Building Convolutional Autoencoder using TensorFlow 2.0

We are going to continue our journey on the autoencoders. In this article, we are going to build a convolutional autoencoder using the convolutional neural network (CNN) in TensorFlow 2.0.

Let us first revise, what are autoencoders?

Autoencoders are neural networks that attempt to mimic its input as closely as possible to its output. It aims to take an input, transform it into a reduced representation called code or embedding. Then, this code or embedding is transformed back into the original input. The code is also called the latent-space representation.

For more: Introduction to Autoencoders

In this article, we are going to explore the following topics:

What is Convolutional Neural Network?
What is a Convolutional Autoencoder?
The Architecture of Convolutional Autoencoder
Implementation

DOWNLOAD THE CODE

What is Convolutional Neural Network

A convolutional neural network (CNN) consists of the following layers:

Convolutional layer
Activation layer
Pooling layer
Upsampling layer

A convolutional neural network uses these layers to extract features from the 2D data structure of images (or 2D input such as a speech signal) and then followed by the sub-sampling or pooling layer. Now we can add a dense or feedforward layer to the convolutional neural network for classification, or we can add an upsampling layer to increase the resolution of the feature maps for image generation tasks like semantic segmentation, image-to-image translation, etc.

For more:

Let us discuss each of the layers used in convolutional neural networks in detail.

Convolutional Layer

The convolutional layer is the main building block of the convolutional neural network (CNN). The layer consists of trainable filters or kernels which operate on the input to generate the output feature maps.

CREDIT: https://anhvnn.wordpress.com/2018/02/01/deep-learning-computer-vision-and-convolutional-neural-networks/

The kernel is generally a 3×3 shape of a matrix of a fixed size that slides over the input image computing the dot product which is then summed together in a single value. Like this, the feature maps for the next layer are computed by the convolutional layer.

While programming the input (number of images) x (image height) x ( image width) x (image depth) is given to the convolutional layer and the output the (number of images) x (image height) x ( image width) x (number of feature channels).

Activation Layer

Activation layers are an essential part of the deep neural network. As they consist of activation functions, which introduces non-linearity into the deep neural network. Without this non-linearity, the deep neural networks are only able to perform the linear mapping between inputs and the outputs.

This non-linearity helps the deep neural network to learn the complex mapping between the inputs and the outputs of the dataset. Due to this deep neural network can solve such complicated tasks like speech recognition, language translation, etc.
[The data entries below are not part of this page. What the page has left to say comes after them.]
(** * api/phone.js: phone-number normalisation and the change counter

    A shallow embedding of [src/api/phone.js]: the pure normaliser
    [normalizePhoneNumber], the namespace resolver [getRedisNamespace]
    and the request [handler] with its Redis get/set calls threaded
    through an explicit connection state.

    Modelling conventions.
    - A JavaScript string is a [list ascii]: one element per code unit,
      restricted to code units below 256.  [length], [take], [drop]
      and [++] are the JS [.length], [substring] and [+].  The two
      regular expressions of the normaliser treat every code unit
      outside ['0'..'9'] alike (it is removed), so nothing is lost for
      the normaliser by the restriction.
    - A JSON body field is a [jsval]: absent, null, a boolean or a
      string.  Numbers, arrays and objects as body fields are outside
      the model.
    - A JS number is a [jsnum]: [NaN] or an exact integer.  The counter
      arithmetic of the handler ([parseInt], [+ 1], [toString]) is exact
      on doubles up to 2^53, which is the range the model is valid for.
    - The CORS headers the handler sets on every response and its
      console output are not modelled. *)

From Stdlib Require Import Ascii String.
From stdpp Require Import gmap list strings.

Open Scope list_scope.

(** ** JavaScript values *)

Module Js.

Abbreviation jsstring := (list ascii).

(** String literals. *)
Definition str (s : string) : jsstring := list_ascii_of_string s.

Inductive jsval : Type :=
| JUndefined
| JNull
| JBool (b : bool)
| JStr (s : jsstring).

Inductive jsnum : Type :=
| NaN
| Int (z : Z).

(** [!s] for a string [s]. *)
Definition isEmpty (s : jsstring) : bool :=
  match s with
  | [] => true
  | _ :: _ => false
  end.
There are many different activation functions used in the deep neural network, which are:

Linear
Sigmoid
Tanh
ReLU
Softmax

and many others.

Pooling Layer

The pooling or the subsampling layer is used to reduce the spatial dimensions of the feature maps, i.e., from (256 × 256) to (128 × 128).

There are two main types of pooling layers:

Max pooling layer
Average pooling layer

In max pooling function, the maximum value is chosen from the selected patch of the feature maps.

In case of average pooling, the average value is taken from the selected patch of feature maps.

UpSampling Layer

The upsampling layer performs the reverse of the pooling layer. It is used to increase the dimensions of the incoming feature maps, i.e., from (128 ×128) to (256 × 256).

The upsampling layer is generally used in generative tasks i.e., generating an image or other data. For example semantic segmentation, text to image generation, etc.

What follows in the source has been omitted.